Saved entries
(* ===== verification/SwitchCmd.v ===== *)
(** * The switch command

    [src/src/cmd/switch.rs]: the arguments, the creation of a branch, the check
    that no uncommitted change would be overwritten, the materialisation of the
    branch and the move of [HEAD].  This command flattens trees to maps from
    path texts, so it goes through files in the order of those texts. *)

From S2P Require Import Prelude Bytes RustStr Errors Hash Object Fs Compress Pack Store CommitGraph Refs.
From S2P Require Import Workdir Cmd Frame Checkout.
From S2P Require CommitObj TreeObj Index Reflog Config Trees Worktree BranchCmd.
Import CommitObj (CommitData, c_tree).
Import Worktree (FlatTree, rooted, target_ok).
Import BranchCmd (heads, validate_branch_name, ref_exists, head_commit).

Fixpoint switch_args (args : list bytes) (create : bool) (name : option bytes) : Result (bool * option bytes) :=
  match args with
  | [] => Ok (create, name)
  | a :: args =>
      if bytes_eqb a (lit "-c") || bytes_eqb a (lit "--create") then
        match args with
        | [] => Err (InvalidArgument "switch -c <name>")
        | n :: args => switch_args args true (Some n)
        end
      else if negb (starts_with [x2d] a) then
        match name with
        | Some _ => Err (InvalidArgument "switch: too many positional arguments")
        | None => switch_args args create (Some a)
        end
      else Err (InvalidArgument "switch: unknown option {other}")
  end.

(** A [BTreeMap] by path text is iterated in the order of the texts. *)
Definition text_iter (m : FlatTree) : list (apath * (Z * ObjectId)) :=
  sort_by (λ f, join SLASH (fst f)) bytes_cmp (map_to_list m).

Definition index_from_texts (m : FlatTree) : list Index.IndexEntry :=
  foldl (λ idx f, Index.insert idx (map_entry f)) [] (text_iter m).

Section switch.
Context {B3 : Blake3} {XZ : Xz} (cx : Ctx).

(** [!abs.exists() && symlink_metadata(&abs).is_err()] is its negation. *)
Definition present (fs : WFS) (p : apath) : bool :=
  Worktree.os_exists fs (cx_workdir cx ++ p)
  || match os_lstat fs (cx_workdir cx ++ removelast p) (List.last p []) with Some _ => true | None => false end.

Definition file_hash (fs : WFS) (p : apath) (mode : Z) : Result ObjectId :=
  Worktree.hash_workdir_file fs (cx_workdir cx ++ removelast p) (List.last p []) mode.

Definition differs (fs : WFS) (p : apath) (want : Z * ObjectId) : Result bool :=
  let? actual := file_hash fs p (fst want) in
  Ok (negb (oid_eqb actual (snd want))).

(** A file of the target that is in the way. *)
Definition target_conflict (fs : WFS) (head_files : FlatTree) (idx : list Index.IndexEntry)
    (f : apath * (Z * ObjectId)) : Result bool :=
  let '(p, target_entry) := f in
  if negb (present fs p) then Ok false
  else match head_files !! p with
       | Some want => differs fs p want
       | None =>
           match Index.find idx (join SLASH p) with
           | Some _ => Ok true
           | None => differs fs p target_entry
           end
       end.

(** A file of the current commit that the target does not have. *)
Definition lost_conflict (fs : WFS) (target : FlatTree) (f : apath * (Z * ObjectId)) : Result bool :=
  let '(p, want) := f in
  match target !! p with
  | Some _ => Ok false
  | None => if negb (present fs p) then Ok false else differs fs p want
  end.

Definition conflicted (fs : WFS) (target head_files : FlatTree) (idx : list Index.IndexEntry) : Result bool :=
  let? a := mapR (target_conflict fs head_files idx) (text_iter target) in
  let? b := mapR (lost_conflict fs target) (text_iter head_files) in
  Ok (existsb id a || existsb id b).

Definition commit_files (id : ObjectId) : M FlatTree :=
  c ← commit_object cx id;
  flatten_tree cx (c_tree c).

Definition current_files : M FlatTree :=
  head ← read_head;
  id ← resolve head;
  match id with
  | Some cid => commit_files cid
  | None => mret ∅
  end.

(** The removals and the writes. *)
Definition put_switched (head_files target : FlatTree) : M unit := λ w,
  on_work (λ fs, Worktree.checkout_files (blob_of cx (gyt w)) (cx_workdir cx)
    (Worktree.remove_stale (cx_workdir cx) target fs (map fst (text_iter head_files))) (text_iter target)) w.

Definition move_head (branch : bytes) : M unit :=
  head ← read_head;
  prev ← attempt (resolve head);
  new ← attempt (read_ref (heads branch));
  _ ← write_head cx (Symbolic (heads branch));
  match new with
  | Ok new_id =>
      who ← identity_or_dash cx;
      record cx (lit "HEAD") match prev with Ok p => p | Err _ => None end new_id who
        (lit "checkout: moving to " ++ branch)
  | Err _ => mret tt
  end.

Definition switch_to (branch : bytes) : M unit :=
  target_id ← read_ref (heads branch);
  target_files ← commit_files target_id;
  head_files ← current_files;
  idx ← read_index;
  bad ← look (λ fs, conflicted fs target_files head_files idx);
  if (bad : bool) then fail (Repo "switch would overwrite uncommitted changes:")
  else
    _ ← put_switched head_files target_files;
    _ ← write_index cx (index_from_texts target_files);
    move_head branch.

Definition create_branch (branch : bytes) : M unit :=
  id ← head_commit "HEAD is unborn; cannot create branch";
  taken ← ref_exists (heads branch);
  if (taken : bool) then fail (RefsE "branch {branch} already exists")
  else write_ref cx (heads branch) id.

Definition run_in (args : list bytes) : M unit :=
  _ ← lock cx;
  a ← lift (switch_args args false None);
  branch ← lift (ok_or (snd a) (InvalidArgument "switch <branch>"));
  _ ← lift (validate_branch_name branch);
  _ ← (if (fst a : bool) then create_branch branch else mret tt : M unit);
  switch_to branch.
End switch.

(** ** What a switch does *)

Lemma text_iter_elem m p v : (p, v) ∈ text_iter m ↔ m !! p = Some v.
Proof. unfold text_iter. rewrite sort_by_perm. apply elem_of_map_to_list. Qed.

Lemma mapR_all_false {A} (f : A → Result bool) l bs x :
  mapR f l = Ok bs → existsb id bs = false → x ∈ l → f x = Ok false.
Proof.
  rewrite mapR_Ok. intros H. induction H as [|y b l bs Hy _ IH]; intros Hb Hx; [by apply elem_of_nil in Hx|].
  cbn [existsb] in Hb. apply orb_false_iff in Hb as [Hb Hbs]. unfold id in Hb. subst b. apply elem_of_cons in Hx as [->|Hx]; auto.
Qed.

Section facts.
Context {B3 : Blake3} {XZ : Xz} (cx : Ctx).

* * *

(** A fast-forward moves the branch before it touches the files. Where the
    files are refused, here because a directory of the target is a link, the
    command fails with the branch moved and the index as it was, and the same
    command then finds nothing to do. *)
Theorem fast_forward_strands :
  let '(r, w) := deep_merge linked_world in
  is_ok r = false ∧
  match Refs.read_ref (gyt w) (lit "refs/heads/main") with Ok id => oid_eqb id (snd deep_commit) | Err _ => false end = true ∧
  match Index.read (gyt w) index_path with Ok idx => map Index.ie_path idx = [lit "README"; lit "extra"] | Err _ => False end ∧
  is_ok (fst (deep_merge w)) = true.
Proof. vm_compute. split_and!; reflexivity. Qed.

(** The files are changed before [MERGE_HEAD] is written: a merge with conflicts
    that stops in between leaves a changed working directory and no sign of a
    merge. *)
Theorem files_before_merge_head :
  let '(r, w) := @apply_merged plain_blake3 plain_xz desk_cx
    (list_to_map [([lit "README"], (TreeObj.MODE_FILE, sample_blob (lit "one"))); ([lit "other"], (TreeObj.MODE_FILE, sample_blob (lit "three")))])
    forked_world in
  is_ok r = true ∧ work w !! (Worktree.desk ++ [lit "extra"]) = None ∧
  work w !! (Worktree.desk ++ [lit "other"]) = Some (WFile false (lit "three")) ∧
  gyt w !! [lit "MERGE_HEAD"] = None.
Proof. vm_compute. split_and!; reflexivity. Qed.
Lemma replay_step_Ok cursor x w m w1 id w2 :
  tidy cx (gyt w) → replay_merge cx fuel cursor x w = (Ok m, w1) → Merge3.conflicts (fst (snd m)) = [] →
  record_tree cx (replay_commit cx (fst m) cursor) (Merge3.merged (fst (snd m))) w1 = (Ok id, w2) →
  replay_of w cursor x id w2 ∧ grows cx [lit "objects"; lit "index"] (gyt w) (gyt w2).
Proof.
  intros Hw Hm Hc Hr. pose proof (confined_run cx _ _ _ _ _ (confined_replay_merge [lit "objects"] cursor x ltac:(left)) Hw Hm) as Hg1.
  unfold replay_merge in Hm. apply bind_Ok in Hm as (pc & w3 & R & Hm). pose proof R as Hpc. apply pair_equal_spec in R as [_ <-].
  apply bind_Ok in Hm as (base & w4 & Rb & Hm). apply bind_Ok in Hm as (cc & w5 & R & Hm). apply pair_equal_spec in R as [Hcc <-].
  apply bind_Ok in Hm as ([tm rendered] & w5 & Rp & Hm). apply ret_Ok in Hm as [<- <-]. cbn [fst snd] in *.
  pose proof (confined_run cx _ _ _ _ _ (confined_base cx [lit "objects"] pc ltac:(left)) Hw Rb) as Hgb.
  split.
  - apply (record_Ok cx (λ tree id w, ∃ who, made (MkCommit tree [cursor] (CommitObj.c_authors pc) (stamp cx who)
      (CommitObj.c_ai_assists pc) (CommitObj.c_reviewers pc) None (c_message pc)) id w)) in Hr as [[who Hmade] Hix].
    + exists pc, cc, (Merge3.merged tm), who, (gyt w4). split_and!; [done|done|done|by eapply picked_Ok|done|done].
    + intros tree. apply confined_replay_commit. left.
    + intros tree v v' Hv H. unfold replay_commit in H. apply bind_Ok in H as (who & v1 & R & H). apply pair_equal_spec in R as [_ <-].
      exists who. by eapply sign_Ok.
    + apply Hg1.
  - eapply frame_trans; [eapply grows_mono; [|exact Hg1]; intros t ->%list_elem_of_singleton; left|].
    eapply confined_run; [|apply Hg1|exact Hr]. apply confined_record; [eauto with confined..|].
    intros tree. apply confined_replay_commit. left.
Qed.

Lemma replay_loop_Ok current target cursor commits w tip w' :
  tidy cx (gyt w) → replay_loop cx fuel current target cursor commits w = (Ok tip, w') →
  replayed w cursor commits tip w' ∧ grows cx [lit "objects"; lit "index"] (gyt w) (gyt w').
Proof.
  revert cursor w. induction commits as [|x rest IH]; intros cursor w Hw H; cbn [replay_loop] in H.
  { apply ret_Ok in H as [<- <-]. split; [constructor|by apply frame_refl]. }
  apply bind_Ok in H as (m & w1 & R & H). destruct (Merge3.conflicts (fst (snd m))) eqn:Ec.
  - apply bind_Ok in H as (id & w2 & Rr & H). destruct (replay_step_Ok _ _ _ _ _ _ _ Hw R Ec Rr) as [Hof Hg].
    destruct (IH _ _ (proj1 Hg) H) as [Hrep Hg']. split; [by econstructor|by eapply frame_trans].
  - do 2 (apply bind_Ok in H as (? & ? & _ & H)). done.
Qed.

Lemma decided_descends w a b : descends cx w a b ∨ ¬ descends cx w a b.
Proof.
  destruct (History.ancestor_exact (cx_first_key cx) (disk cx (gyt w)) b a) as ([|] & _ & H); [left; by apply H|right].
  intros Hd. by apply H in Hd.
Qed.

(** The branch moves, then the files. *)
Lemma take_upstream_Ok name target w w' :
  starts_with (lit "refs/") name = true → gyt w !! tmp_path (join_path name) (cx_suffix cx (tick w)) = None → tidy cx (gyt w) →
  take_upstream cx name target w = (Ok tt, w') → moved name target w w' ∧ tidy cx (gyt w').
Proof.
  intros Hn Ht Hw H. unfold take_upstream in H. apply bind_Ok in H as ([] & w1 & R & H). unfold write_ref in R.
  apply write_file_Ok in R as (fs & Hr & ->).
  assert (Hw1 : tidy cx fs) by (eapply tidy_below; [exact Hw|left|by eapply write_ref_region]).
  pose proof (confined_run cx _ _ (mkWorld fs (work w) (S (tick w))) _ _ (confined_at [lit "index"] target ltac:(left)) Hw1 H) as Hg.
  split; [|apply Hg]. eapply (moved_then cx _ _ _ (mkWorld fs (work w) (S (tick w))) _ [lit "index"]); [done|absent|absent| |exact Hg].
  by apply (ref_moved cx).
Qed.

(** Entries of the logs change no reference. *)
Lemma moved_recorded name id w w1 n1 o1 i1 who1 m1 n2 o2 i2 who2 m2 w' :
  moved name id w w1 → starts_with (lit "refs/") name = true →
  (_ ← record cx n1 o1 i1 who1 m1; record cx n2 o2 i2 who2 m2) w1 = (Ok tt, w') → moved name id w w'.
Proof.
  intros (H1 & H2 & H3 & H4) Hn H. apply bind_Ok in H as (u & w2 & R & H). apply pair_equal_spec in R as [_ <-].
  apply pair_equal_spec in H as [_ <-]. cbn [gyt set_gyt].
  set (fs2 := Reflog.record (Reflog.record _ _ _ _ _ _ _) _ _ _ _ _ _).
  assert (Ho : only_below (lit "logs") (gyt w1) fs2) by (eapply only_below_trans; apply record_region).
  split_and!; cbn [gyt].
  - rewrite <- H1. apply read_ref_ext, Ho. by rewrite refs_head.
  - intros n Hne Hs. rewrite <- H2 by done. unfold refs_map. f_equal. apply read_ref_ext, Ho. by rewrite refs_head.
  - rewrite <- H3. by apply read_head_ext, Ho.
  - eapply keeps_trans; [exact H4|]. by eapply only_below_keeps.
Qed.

--

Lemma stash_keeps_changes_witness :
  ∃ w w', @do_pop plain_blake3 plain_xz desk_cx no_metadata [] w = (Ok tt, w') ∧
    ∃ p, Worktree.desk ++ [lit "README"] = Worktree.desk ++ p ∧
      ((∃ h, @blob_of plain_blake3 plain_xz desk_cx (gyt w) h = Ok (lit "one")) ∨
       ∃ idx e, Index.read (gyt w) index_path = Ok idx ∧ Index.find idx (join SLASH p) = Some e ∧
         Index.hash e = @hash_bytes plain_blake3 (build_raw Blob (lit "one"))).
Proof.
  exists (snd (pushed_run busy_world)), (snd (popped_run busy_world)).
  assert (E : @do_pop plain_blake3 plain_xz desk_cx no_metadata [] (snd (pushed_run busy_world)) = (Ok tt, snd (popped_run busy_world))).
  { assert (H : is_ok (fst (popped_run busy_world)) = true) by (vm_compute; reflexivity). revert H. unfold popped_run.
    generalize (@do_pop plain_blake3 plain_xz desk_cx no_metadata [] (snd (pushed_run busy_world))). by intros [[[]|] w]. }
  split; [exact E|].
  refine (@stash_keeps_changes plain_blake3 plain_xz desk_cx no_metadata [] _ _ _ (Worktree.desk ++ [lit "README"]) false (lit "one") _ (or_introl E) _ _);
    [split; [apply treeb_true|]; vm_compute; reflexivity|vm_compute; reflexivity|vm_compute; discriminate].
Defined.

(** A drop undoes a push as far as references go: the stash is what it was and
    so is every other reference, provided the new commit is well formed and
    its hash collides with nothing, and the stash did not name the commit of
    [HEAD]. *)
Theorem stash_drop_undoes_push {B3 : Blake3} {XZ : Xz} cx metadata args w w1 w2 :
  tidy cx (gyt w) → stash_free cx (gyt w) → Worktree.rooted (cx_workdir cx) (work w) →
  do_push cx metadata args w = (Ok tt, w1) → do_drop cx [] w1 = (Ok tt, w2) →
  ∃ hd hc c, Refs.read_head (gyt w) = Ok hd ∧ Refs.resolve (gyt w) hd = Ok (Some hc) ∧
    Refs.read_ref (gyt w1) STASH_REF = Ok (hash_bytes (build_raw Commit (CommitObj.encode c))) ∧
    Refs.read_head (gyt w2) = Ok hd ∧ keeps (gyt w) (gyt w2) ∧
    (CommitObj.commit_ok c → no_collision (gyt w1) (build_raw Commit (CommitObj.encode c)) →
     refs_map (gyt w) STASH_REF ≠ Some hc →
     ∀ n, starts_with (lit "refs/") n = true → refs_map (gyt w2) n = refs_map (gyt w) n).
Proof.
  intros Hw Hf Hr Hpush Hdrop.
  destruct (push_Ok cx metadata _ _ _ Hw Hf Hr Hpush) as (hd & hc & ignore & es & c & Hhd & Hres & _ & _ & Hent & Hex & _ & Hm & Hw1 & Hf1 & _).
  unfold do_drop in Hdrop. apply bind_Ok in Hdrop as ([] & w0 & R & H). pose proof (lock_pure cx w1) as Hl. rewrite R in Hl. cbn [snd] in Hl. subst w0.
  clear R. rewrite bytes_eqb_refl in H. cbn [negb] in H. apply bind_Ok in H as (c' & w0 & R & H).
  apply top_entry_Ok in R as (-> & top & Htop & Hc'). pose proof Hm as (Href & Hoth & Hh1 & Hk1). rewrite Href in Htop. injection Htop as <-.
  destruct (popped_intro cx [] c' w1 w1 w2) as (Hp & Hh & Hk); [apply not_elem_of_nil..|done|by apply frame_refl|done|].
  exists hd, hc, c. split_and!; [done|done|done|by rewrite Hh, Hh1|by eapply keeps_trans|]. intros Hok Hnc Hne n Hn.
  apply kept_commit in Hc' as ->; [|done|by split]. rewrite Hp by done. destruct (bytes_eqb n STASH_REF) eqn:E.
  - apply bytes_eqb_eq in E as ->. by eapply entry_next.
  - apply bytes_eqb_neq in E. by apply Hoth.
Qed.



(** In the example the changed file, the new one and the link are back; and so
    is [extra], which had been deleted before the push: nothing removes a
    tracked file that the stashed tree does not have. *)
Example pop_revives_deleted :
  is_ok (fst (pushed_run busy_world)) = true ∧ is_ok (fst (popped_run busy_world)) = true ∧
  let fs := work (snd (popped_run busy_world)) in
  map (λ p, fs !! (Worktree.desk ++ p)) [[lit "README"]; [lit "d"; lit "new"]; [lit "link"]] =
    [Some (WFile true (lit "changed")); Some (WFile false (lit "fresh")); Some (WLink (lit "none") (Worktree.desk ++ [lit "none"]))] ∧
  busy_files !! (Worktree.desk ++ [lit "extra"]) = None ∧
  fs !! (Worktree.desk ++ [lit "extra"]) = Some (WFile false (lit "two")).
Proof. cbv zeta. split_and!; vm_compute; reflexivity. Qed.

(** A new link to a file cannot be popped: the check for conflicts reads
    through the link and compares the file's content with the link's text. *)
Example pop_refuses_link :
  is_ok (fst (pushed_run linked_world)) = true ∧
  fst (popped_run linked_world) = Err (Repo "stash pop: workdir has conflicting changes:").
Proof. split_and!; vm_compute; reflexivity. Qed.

WHAT IS BEING ASKED |
Count, and answer with the number only: how many lines of the data include the string "logs"?

TASK RESULT |
2